Et comme la multitude des lois fournit souvent des excuses aux vices, en sorte qu’un Etat est bien mieux réglé, lorsque, n’en ayant que fort peu, elles y sont fort étroitement observées ; ainsi, au lieu de ce grand nombre de préceptes dont la logique est composée, je crus que j’aurais assez des quatre suivants, pourvu que je prisse une ferme et constante résolution de ne manquer pas une seule fois à les observer.

            Le premier était de ne recevoir jamais aucune chose pour vraie, que je ne la connusse évidemment être telle : c’est-à-dire d’éviter soigneusement la précipitation et la prévention ; et de ne comprendre rien de plus en mes jugements, que ce qui se présenterait si clairement et si distinctement à mon esprit, que je n’eusse aucune occasion de le mettre en doute.

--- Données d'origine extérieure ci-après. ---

(** * Fredy: listing ingestion (ImmoScout provider), geocoding and notification dispatch

    A shallow embedding of
      - [src/lib/provider/immoscout.js] (getListings, parseSalutation,
        getListingInfo, nullOrEmpty, normalize, and the notification
        [send] that follows it),
      - [src/lib/services/geocoding/geocoding.js] (reverseGeocode,
        extractAddressComponents, getSuburb, and the stand-alone script
        with its own parseSalutation that follows it),
    together with the part of the JavaScript semantics these functions
    rely on: dynamically typed values, property access that throws on
    null and undefined, truthiness, strings as sequences of UTF-16 code
    units, and backtracking regular expressions with capture groups. *)

From Stdlib Require Import NArith ZArith List String Ascii Bool Lia.
From Stdlib Require Import Floats.SpecFloat.
From stdpp Require Import base option list gmap.

Set Warnings "-register-all".
Local Open Scope N_scope.

(* ===================================================================== *)
(** ** Strings and characters *)
(* ===================================================================== *)

(** A JavaScript string is a sequence of UTF-16 code units. *)
Abbreviation jsstring := (list N).

(** The code units of an ASCII literal of the source. *)
Definition js (s : string) : jsstring :=
  List.map N_of_ascii (list_ascii_of_string s).
Arguments js : simpl never.

(** [s] between double quotes *)
Definition quoted (s : jsstring) : jsstring := [34] ++ s ++ [34].

(** WhiteSpace and LineTerminator code points: what [String.prototype.trim]
    strips and what the class [\s] accepts. *)
Definition isWhiteSpace (c : N) : bool :=
  ((9 <=? c) && (c <=? 13)) || (c =? 32) || (c =? 160) || (c =? 5760)
  || ((8192 <=? c) && (c <=? 8202)) || (c =? 8232) || (c =? 8233)
  || (c =? 8239) || (c =? 8287) || (c =? 12288) || (c =? 65279).

(** The class [\w]: [A-Za-z0-9_]. *)
Definition isWordChar (c : N) : bool :=
  ((97 <=? c) && (c <=? 122)) || ((65 <=? c) && (c <=? 90))
  || ((48 <=? c) && (c <=? 57)) || (c =? 95).

Definition isLineTerminator (c : N) : bool :=
  (c =? 10) || (c =? 13) || (c =? 8232) || (c =? 8233).

(** The class [.] (no [s] flag). *)
Definition isDot (c : N) : bool := negb (isLineTerminator c).

(** Canonicalize of a case-insensitive, non-unicode RegExp.  A code unit of
    128 or more never canonicalizes to one below 128, so against the ASCII
    literals of the patterns in this file only the ASCII folding decides;
    code units outside [a-z] are left as they are. *)
Definition canonicalize (c : N) : N :=
  if (97 <=? c) && (c <=? 122) then c - 32 else c.

Definition char_eq (ignoreCase : bool) (lit c : N) : bool :=
  if ignoreCase then canonicalize lit =? canonicalize c else lit =? c.

Fixpoint trimStart (s : jsstring) : jsstring :=
  match s with
  | c :: s' => if isWhiteSpace c then trimStart s' else s
  | [] => []
  end.

Definition trimEnd (s : jsstring) : jsstring := rev (trimStart (rev s)).

(** [String.prototype.trim] *)
Definition trim (s : jsstring) : jsstring := trimEnd (trimStart s).

Fixpoint starts_with (p s : jsstring) : bool :=
  match p, s with
  | [], _ => true
  | a :: p', b :: s' => (a =? b) && starts_with p' s'
  | _ :: _, [] => false
  end.

(** [s.replace(pat, rep)] with a string pattern: the first occurrence of
    [pat] is replaced, the rest of [s] is kept.  (The replacement strings of
    the source hold no [$] pattern.) *)
Fixpoint replace_first (pat rep s : jsstring) : jsstring :=
  if starts_with pat s then rep ++ drop (length pat) s
  else match s with
       | c :: s' => c :: replace_first pat rep s'
       | [] => []
       end.

(* ===================================================================== *)
(** ** Regular expressions *)
(* ===================================================================== *)

(** The fragment of RegExp syntax the source uses.  Quantifiers are greedy
    and, as in every pattern of the source, apply to a character class. *)
Inductive regex : Type :=
| REps
| RChar (c : N)
| RClass (p : N -> bool)
| RSeq (r1 r2 : regex)
| RAlt (r1 r2 : regex)
| RStar (p : N -> bool)
| RPlus (p : N -> bool)
| ROpt (r : regex)
| RGroup (i : nat) (r : regex)
| RBol
| REol.

Declare Scope regex_scope.
Delimit Scope regex_scope with re.
Bind Scope regex_scope with regex.
Infix "⋅" := RSeq (at level 40, left associativity) : regex_scope.
Infix "∣" := RAlt (at level 50, left associativity) : regex_scope.

(** A literal string as a sequence of literal characters. *)
Fixpoint rlit (s : jsstring) : regex :=
  match s with
  | [] => REps
  | [c] => RChar c
  | c :: s' => RSeq (RChar c) (rlit s')
  end.

(** Capture groups that took part in the match, most recent first. *)
Abbreviation captures := (list (nat * jsstring)).

Fixpoint get_cap (i : nat) (caps : captures) : option jsstring :=
  match caps with
  | [] => None
  | (j, s) :: caps' => if Nat.eqb i j then Some s else get_cap i caps'
  end.

Section Matcher.
Context {A : Type}.
Variable ignoreCase : bool.
(** the whole subject string: [^] holds where nothing of it is consumed *)
Variable input : jsstring.

(** Greedy [p*]: consume while [p] holds, and give characters back one at
    a time when the continuation fails. *)
Fixpoint star_k (p : N -> bool) (s : jsstring) (k : jsstring -> option A)
  : option A :=
  match s with
  | c :: s' =>
      if p c then
        match star_k p s' k with
        | Some r => Some r
        | None => k s
        end
      else k s
  | [] => k s
  end.

(** Backtracking matcher in continuation-passing style: [rmatch r s caps k]
    matches [r] at the front of [s] and hands the rest of the subject and
    the captures to [k]; [None] makes the matcher try its next choice. *)
Fixpoint rmatch (r : regex) (s : jsstring) (caps : captures)
         (k : jsstring -> captures -> option A) : option A :=
  match r with
  | REps => k s caps
  | RChar c =>
      match s with
      | x :: s' => if char_eq ignoreCase c x then k s' caps else None
      | [] => None
      end
  | RClass p =>
      match s with
      | x :: s' => if p x then k s' caps else None
      | [] => None
      end
  | RSeq r1 r2 => rmatch r1 s caps (fun s' caps' => rmatch r2 s' caps' k)
  | RAlt r1 r2 =>
      match rmatch r1 s caps k with
      | Some res => Some res
      | None => rmatch r2 s caps k
      end
  | RStar p => star_k p s (fun s' => k s' caps)
  | RPlus p =>
      match s with
      | x :: s' => if p x then star_k p s' (fun s'' => k s'' caps) else None
      | [] => None
      end
  | ROpt r1 =>
      match rmatch r1 s caps k with
      | Some res => Some res
      | None => k s caps
      end
  | RGroup i r1 =>
      rmatch r1 s caps
        (fun s' caps' => k s' ((i, take (length s - length s') s) :: caps'))
  | RBol => if Nat.eqb (length s) (length input) then k s caps else None
  | REol => match s with [] => k s caps | _ :: _ => None end
  end.
End Matcher.

(** The result of a successful [exec]: where the match starts, the text
    before it, the matched text, the text after it, and the captures. *)
Record match_result : Type := MatchResult {
  m_before : jsstring;
  m_whole : jsstring;
  m_after : jsstring;
  m_caps : captures
}.

(** One attempt at a fixed start position. *)
Definition match_here (ic : bool) (r : regex) (input before s : jsstring)
  : option match_result :=
  rmatch ic input r s []
    (fun s' caps =>
       Some (MatchResult before (take (length s - length s') s) s' caps)).

(** [RegExp.prototype.exec] without the [g] and [y] flags: the leftmost
    start position that admits a match. *)
Fixpoint exec_from (ic : bool) (r : regex) (input before s : jsstring)
  : option match_result :=
  match match_here ic r input before s with
  | Some m => Some m
  | None =>
      match s with
      | [] => None
      | c :: s' => exec_from ic r input (before ++ [c]) s'
      end
  end.
(** *** Order and bounds *)

Lemma range_from_sorted (n : nat) :
  forall start step,
    (0 < step)%Z -> StronglySorted Z.lt (range_from n start step).
Proof.
  induction n as [|n IH]; intros start step Hs; cbn [range_from];
    constructor.
  - now apply IH.
  - apply Forall_forall. intros x Hx.
    apply range_from_lower in Hx; lia.
Qed.

Lemma filter_sorted {A} (R : A -> A -> Prop) (f : A -> bool) (l : list A) :
  StronglySorted R l -> StronglySorted R (filter f l).
Proof.
  induction 1 as [|x l Hs IH Hall]; simpl; [constructor|].
  destruct (f x); [|exact IH].
  constructor; [exact IH|].
  apply Forall_forall. intros y Hy. apply filter_In in Hy.
  rewrite Forall_forall in Hall. now apply Hall.
Qed.

Lemma sorted_map_weaken {A B} (R : B -> B -> Prop) (S : A -> A -> Prop)
      (f : A -> B) (l : list A) :
  (forall a b, R (f a) (f b) -> S a b) ->
  StronglySorted R (map f l) -> StronglySorted S l.
Proof.
  intros HRS. induction l as [|x l IH]; simpl; intros H; [constructor|].
  inversion H as [|? ? Hs Hall]; subst.
  constructor; [now apply IH|].
  apply Forall_forall. intros y Hy.
  rewrite Forall_forall in Hall. apply HRS, Hall. now apply in_map.
Qed.

(** X16: the rows of the obstacle set are in the order of their columns,
    strictly increasing; for a positive resolution their lateral
    coordinates [y_local] are strictly decreasing, so no two rows are at
    the same lateral position. *)
Theorem X16_obstacles_are_ordered_by_column :
  forall (margin resolution : R) (points : list point3),
    let obst :=
      obstacle_list
        (update_top_view_and_obstacles margin resolution points) in
    StronglySorted Z.lt (map (column_of resolution) obst)
    /\ (0 < resolution ->
        StronglySorted (fun a b : vec2 => snd b < snd a) obst).
Proof.
  intros margin resolution points obst.
  destruct (obstacles_from_cells margin resolution points)
    as (picks & Hobst & Hcols & Hall).
  fold obst in Hobst.
  assert (Hmap : map (column_of resolution) obst = map img_x picks).
  { rewrite Hobst, map_map. apply map_ext_in. intros c Hc.
    rewrite Forall_forall in Hall. destruct (Hall c Hc) as (Hin & _).
    apply valid_cells_In in Hin. destruct Hin as (p & _ & -> & _).
    apply column_of_rasterized. }
  assert (Hsorted : StronglySorted Z.lt (map (column_of resolution) obst)).
  { rewrite Hmap, Hcols. apply filter_sorted.
    apply range_from_sorted. reflexivity. }
  split; [exact Hsorted|].
  intros Hres.
  apply (sorted_map_weaken Z.lt _ (column_of resolution)); [|exact Hsorted].
  intros a b Hab. unfold column_of in Hab.
  apply int32_lt_reflect in Hab. nra.
Qed.

Lemma X16_obstacles_are_ordered_by_column_witness :
  0 < 400
  /\ StronglySorted
       (fun a b : vec2 => snd b < snd a)
       (obstacle_list
          (update_top_view_and_obstacles
             0.05 400
             [mkPoint 0 0 0.5; mkPoint 0 0 0.3; mkPoint 0.1 0 0.2])).
Proof.
  assert (H : 0 < 400) by lra.
  split; [exact H|].
  exact (proj2 (X16_obstacles_are_ordered_by_column
                  0.05 400
                  [mkPoint 0 0 0.5; mkPoint 0 0 0.3; mkPoint 0.1 0 0.2]) H).
Defined.

(** X17: every row [(x_local, y_local)] of the obstacle set lies in the
    grid: its forward distance is at least the floor [1e-3] and less than
    401 pixels, and its lateral offset is less than 201 pixels to the left
    and less than 200 pixels to the right of the robot, in pixels of the
    resolution. *)
Theorem X17_obstacles_lie_in_the_grid :
  forall (margin resolution : R) (points : list point3),
    Forall (fun o : vec2 =>
              1e-3 <= fst o
              /\ fst o * resolution < 401
              /\ -201 < - snd o * resolution < 200)
           (obstacle_list
              (update_top_view_and_obstacles margin resolution points)).
Proof.
  intros margin resolution points.
  destruct (obstacles_from_cells margin resolution points)
    as (picks & Hobst & _ & Hall).
  rewrite Hobst. apply Forall_forall. intros o Ho.
  apply in_map_iff in Ho. destruct Ho as (c & <- & Hc).
  rewrite Forall_forall in Hall. destruct (Hall c Hc) as (Hin & _).
  apply valid_cells_In in Hin. destruct Hin as (p & _ & -> & Hv).
  unfold valid in Hv. rewrite !andb_true_iff in Hv.
  destruct Hv as [[[H1 H2] H3] _].
  apply Z.leb_le, int32_nonneg in H1.
  apply Z.ltb_lt, int32_below_reflect in H2.
  apply Z.leb_le, int32_nonneg in H3.
  unfold obstacle_of; simpl in *.
  generalize (shift_depth_floor margin (pZ p)); intros Hfloor.
  change (400 / 2)%Z with 200%Z in H1, H2.
  split; [exact Hfloor|]. split; [lra|]. split; lra.
Qed.

End ProjectorExtras.

(** ** The robots *)

Module RobotExtras.

Import Np NpFacts Projector ProjectorFacts ProjectorExtras.

Lemma proximity_positive (r : robot) : 1 <= proximity_threshold r.
Proof. destruct r; simpl; lra. Qed.

Lemma resolution_positive (r : robot) :
  0 < top_view_resolution (proximity_threshold r).
Proof.
  unfold top_view_resolution; simpl fst.
  generalize (proximity_positive r); intros H.
  apply Rdiv_lt_0_compat; lra.
Qed.

Lemma resolution_times_proximity (r : robot) :
  top_view_resolution (proximity_threshold r) * proximity_threshold r = 400.
Proof.
  unfold top_view_resolution; simpl fst.
  generalize (proximity_positive r); intros H. field. lra.
Qed.

Lemma mask_true (proximity : R) (p : point3) :
  mask proximity p = true -> 0 < pZ p <= proximity /\ -0.05 <= pY p.
Proof.
  unfold mask. rewrite !andb_true_iff, Rgtb_true, Rleb_true, Rgeb_true.
  tauto.
Qed.

(** X18: for the robots with a safety margin that is not negative (locobot,
    locobot2 and turtlebot4), a point that passes the filter of [_image_cb]
    is never dropped for its depth: its row in the grid is in bounds, so
    only its column can put it outside. *)
Theorem X18_depth_row_in_bounds_for_nonnegative_margin :
  forall (r : robot) (p : point3),
    0 <= safety_margin r ->
    mask (proximity_threshold r) p = true ->
    (0 <= img_y (rasterize (safety_margin r)
                           (top_view_resolution (proximity_threshold r)) p)
     < snd top_view_size)%Z.
Proof.
  intros r p Hm Hmask.
  apply mask_true in Hmask. destruct Hmask as [[HZ1 HZ2] _].
  generalize (proximity_positive r) (resolution_positive r)
             (resolution_times_proximity r)
             (shift_depth_floor (safety_margin r) (pZ p)).
  intros Hprox Hres Hmul Hfloor.
  assert (Hupper : shift_depth (safety_margin r) (pZ p)
                   <= proximity_threshold r).
  { unfold shift_depth, maximum. apply Rmax_lub; lra. }
  set (res := top_view_resolution (proximity_threshold r)) in *.
  set (Z' := shift_depth (safety_margin r) (pZ p)) in *.
  assert (H400 : Z' * res <= 400) by nra.
  assert (Hpos : 0 < Z' * res) by nra.
  unfold rasterize; cbn [img_y]. fold Z'. simpl snd. split.
  - apply int32_nonneg. lra.
  - apply int32_below; [reflexivity | lra].
Qed.

Lemma X18_depth_row_in_bounds_for_nonnegative_margin_witness :
  0 <= safety_margin turtlebot4
  /\ mask (proximity_threshold turtlebot4) (mkPoint 0 0 1) = true
  /\ (0 <= img_y (rasterize
                    (safety_margin turtlebot4)
                    (top_view_resolution (proximity_threshold turtlebot4))
                    (mkPoint 0 0 1))
      < snd top_view_size)%Z.
Proof.
  assert (H1 : 0 <= safety_margin turtlebot4) by (simpl; lra).
  assert (H2 : mask (proximity_threshold turtlebot4) (mkPoint 0 0 1) = true).
  { unfold mask; simpl.
    assert (E1 : Rgtb 1 0 = true) by (apply Rgtb_true; lra).
    assert (E2 : Rleb 1 1.4 = true) by (apply Rleb_true; lra).
    assert (E3 : Rgeb 0 (-0.05) = true) by (apply Rgeb_true; lra).
    now rewrite E1, E2, E3. }
  split; [exact H1|]. split; [exact H2|].
  exact (X18_depth_row_in_bounds_for_nonnegative_margin
           turtlebot4 (mkPoint 0 0 1) H1 H2).
Defined.

(** X19: the robomaster has a negative safety margin, which moves every
    depth 0.1 m away: a point that passes its filter with a depth of
    1.20325 m or more (up to the threshold 1.3 m) lands above the grid and
    is never an obstacle. *)
Theorem X19_robomaster_drops_the_farthest_points :
  forall p : point3,
    mask (proximity_threshold robomaster) p = true ->
    1.20325 <= pZ p ->
    valid (rasterize (safety_margin robomaster)
                     (top_view_resolution (proximity_threshold robomaster))
                     p) = false.
Proof.
  intros p Hmask HZ.
  apply mask_true in Hmask. destruct Hmask as [[HZ1 HZ2] _].
  simpl in HZ2.
  assert (Hshift : shift_depth (safety_margin robomaster) (pZ p)
                   = pZ p + 0.1).
  { unfold shift_depth, maximum; simpl. rewrite Rmax_left by lra. lra. }
  assert (Hy : (img_y (rasterize
                         (safety_margin robomaster)
                         (top_view_resolution
                            (proximity_threshold robomaster)) p) < 0)%Z).
  { unfold rasterize; cbn [img_y]. rewrite Hshift.
    destruct (Z.lt_ge_cases
                (int32 (IZR (snd top_view_size)
                        - (pZ p + 0.1)
                          * top_view_resolution
                              (proximity_threshold robomaster))) 0)
      as [Hlt|Hge]; [exact Hlt|].
    apply int32_nonneg in Hge.
    unfold top_view_resolution in Hge; simpl in Hge. lra. }
  unfold valid. apply Z.leb_gt in Hy. rewrite Hy.
  now rewrite andb_false_r.
Qed.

            Le second, de diviser chacune des difficultés que j’examinerais, en autant de parcelles qu’il se pourrait et qu’il serait requis pour les mieux résoudre.

Le troisième, de conduire par ordre mes pensées, en commençant par les objets les plus simples et les plus aisés à connaître, pour monter peu à peu, comme par degrés, jusqu’à la connaissance des plus composés ; et supposant même de l’ordre entre ceux qui ne se précèdent point naturellement les uns les autres.

            Et le dernier, de faire partout des dénombrements si entiers, et des revues si générales, que je fusse assuré de rien omettre.

            Ces longues chaînes de raisons, toutes simples et faciles, dont les géomètres ont coutume de se servir, pour parvenir à leurs plus difficiles démonstrations, m’avaient donné occasion de m’imaginer que toutes les choses qui peuvent tomber sous la connaissance des hommes s’entre-suivent en même façon, et que, pourvu seulement qu’on s’abstienne d’en recevoir aucune pour vraie qui ne le soit, et qu’on garde toujours l’ordre qu’il faut, pour les déduire les unes des autres, il n’y en peut avoir de si éloignées, auxquelles enfin on ne parvienne, ni de si cachées qu’on ne découvre.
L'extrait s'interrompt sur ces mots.